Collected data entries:
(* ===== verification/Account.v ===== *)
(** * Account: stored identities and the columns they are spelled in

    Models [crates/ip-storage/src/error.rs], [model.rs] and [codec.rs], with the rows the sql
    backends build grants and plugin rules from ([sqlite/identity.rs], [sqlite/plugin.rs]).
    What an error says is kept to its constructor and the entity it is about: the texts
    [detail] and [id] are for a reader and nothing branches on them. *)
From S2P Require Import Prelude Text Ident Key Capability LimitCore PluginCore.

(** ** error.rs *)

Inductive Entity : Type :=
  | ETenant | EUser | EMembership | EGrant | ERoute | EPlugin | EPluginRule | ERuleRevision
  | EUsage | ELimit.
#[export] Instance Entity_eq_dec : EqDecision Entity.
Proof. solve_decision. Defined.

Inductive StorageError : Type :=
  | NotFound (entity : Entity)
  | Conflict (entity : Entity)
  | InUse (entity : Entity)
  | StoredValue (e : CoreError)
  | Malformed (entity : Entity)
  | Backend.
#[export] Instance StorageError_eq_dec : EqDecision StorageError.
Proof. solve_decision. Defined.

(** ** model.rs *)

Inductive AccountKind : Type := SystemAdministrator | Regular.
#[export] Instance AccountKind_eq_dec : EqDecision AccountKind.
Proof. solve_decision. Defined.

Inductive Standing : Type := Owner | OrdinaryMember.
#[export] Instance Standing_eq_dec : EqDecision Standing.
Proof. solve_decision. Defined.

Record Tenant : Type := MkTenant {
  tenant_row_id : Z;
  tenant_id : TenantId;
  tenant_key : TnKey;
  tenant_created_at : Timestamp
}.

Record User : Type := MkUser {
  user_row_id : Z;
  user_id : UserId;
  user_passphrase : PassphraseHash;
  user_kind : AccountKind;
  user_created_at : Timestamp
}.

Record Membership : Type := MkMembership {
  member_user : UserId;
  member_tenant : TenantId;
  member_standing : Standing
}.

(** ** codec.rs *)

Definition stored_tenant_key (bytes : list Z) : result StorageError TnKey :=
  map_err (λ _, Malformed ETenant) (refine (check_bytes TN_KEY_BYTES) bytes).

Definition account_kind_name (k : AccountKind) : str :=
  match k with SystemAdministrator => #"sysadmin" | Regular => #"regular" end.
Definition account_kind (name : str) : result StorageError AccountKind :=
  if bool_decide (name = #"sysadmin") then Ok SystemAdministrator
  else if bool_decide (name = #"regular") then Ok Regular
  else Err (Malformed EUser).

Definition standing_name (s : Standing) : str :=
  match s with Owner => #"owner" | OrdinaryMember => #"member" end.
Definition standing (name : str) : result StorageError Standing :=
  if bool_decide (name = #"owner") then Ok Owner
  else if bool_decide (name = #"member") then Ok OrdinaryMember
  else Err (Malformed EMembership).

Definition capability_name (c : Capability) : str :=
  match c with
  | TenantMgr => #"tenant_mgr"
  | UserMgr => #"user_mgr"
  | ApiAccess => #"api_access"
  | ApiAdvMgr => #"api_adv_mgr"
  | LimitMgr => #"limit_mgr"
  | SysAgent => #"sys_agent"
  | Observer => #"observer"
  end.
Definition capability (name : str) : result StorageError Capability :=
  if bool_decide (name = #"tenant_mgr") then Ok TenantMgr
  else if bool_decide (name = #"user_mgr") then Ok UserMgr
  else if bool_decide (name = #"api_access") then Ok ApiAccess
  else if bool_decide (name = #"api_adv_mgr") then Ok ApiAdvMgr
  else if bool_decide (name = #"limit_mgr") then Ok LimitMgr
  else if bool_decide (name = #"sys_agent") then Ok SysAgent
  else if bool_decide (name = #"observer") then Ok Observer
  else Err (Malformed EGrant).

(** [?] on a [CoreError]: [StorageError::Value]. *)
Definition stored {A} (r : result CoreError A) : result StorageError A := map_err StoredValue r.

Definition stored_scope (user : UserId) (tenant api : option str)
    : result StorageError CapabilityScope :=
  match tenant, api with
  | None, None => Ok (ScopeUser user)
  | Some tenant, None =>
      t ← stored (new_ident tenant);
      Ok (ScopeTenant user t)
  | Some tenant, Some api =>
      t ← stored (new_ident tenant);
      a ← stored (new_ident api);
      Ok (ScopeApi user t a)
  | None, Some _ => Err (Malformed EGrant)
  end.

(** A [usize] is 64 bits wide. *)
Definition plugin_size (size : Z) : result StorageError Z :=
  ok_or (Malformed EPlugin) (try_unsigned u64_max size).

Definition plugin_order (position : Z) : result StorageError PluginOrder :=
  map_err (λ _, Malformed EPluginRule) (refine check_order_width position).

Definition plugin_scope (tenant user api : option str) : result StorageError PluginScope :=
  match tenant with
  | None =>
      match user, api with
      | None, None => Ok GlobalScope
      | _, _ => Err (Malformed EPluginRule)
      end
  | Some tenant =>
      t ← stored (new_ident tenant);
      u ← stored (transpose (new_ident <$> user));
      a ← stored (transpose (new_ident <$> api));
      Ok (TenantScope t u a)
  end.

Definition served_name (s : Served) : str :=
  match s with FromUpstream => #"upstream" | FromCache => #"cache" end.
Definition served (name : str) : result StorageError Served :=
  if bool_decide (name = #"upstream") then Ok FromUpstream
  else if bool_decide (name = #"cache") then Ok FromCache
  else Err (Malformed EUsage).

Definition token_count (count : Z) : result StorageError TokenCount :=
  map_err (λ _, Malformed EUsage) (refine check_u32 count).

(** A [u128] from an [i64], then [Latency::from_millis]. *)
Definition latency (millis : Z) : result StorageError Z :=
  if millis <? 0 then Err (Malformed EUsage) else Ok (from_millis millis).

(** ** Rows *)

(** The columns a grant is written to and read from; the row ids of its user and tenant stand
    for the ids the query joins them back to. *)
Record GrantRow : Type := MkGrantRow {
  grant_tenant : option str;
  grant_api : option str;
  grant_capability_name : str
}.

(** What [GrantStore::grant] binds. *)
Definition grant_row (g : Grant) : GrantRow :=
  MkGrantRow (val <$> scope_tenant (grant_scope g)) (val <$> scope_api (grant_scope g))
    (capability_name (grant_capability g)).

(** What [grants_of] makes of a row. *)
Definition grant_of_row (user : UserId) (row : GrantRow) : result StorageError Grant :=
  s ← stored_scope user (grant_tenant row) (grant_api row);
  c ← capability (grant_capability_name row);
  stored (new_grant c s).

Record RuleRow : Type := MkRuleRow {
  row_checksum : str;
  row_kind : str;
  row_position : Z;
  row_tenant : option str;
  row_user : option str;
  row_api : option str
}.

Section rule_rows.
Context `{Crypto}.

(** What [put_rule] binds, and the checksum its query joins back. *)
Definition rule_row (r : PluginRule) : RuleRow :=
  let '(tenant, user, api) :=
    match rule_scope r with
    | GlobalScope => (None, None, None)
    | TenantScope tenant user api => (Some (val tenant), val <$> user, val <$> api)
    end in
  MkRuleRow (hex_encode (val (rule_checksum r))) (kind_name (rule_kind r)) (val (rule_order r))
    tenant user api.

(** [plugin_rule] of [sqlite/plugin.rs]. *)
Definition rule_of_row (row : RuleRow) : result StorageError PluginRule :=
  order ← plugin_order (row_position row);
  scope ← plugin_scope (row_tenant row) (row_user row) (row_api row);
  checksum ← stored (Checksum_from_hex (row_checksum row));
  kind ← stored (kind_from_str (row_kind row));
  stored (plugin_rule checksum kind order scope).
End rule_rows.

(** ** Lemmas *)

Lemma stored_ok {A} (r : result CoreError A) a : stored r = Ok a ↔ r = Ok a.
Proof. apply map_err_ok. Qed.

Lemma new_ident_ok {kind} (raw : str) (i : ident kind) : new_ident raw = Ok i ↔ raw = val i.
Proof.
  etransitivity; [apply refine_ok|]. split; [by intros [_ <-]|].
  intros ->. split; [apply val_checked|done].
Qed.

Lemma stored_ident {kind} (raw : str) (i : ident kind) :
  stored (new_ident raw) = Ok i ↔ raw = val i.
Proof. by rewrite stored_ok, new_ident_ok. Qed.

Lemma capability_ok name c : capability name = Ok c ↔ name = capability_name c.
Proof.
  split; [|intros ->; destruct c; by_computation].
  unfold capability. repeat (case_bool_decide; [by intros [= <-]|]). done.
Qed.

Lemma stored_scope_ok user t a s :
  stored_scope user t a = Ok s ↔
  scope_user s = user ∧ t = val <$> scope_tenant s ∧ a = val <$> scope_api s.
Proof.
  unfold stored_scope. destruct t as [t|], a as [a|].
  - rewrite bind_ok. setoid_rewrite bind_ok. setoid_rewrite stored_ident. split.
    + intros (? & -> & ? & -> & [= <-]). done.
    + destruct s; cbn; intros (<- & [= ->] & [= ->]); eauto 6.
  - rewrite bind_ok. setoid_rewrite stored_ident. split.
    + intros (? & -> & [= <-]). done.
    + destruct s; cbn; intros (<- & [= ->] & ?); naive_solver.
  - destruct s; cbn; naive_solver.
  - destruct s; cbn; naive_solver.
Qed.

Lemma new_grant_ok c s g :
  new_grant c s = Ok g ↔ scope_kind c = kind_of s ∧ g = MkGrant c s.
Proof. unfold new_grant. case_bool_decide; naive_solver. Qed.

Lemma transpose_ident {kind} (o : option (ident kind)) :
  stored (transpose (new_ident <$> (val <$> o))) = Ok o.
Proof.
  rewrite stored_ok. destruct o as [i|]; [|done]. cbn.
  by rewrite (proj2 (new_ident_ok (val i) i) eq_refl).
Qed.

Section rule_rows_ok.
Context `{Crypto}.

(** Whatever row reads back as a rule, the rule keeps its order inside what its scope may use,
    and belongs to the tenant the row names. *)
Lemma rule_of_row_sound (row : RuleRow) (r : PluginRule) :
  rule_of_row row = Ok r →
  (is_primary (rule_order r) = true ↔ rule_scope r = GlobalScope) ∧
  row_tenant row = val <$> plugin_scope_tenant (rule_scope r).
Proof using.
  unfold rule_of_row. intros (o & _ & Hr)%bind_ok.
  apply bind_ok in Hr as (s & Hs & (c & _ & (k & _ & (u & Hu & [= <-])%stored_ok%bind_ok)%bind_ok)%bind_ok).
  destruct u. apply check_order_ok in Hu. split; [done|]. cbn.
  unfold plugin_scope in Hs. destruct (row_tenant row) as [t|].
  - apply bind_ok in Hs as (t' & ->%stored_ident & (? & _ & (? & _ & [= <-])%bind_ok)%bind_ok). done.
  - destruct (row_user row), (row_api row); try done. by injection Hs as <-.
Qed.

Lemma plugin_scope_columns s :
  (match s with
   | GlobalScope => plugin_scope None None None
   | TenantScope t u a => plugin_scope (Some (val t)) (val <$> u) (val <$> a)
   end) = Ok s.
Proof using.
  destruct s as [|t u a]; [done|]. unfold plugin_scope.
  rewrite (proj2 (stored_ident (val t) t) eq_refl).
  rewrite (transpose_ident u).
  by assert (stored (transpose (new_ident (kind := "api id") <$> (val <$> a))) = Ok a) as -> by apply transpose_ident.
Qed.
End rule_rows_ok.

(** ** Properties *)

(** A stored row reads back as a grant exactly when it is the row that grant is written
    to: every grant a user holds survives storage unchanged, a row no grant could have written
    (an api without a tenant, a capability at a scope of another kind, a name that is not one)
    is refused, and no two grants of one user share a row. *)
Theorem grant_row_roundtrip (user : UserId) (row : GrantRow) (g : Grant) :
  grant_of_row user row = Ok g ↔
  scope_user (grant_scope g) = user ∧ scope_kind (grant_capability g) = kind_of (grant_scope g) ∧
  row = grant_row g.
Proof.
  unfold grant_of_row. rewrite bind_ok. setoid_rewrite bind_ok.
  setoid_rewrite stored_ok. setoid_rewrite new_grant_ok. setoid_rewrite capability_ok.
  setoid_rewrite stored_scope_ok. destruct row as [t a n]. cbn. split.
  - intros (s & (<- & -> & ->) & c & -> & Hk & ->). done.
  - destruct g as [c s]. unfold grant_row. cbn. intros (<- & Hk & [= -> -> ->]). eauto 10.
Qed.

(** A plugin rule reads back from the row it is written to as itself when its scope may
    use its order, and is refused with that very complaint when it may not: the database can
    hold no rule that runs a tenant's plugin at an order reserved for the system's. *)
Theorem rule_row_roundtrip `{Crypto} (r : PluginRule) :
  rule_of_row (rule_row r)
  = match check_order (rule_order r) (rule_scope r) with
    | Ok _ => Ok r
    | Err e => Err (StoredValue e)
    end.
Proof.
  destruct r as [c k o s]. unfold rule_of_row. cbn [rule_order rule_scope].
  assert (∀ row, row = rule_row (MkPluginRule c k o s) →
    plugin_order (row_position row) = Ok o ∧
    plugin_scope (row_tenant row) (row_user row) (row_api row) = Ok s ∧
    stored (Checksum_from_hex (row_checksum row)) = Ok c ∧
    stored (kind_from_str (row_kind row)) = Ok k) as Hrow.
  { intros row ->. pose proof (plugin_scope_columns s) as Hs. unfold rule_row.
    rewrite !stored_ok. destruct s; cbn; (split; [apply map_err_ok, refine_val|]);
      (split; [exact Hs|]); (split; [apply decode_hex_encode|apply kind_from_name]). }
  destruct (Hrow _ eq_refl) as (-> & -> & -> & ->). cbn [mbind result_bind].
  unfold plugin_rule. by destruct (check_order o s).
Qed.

* _WHAT TO DO_:
Scan the records above and report every line with the string "done".

* _EXERCISE OUTPUT_:
  intros ->. split; [apply val_checked|done].
  unfold capability. repeat (case_bool_decide; [by intros [= <-]|]). done.
    + intros (? & -> & ? & -> & [= <-]). done.
    + intros (? & -> & [= <-]). done.
  rewrite stored_ok. destruct o as [i|]; [|done]. cbn.
  destruct u. apply check_order_ok in Hu. split; [done|]. cbn.
  - apply bind_ok in Hs as (t' & ->%stored_ident & (? & _ & (? & _ & [= <-])%bind_ok)%bind_ok). done.
  - destruct (row_user row), (row_api row); try done. by injection Hs as <-.
  destruct s as [|t u a]; [done|]. unfold plugin_scope.
  - intros (s & (<- & -> & ->) & c & -> & Hk & ->). done.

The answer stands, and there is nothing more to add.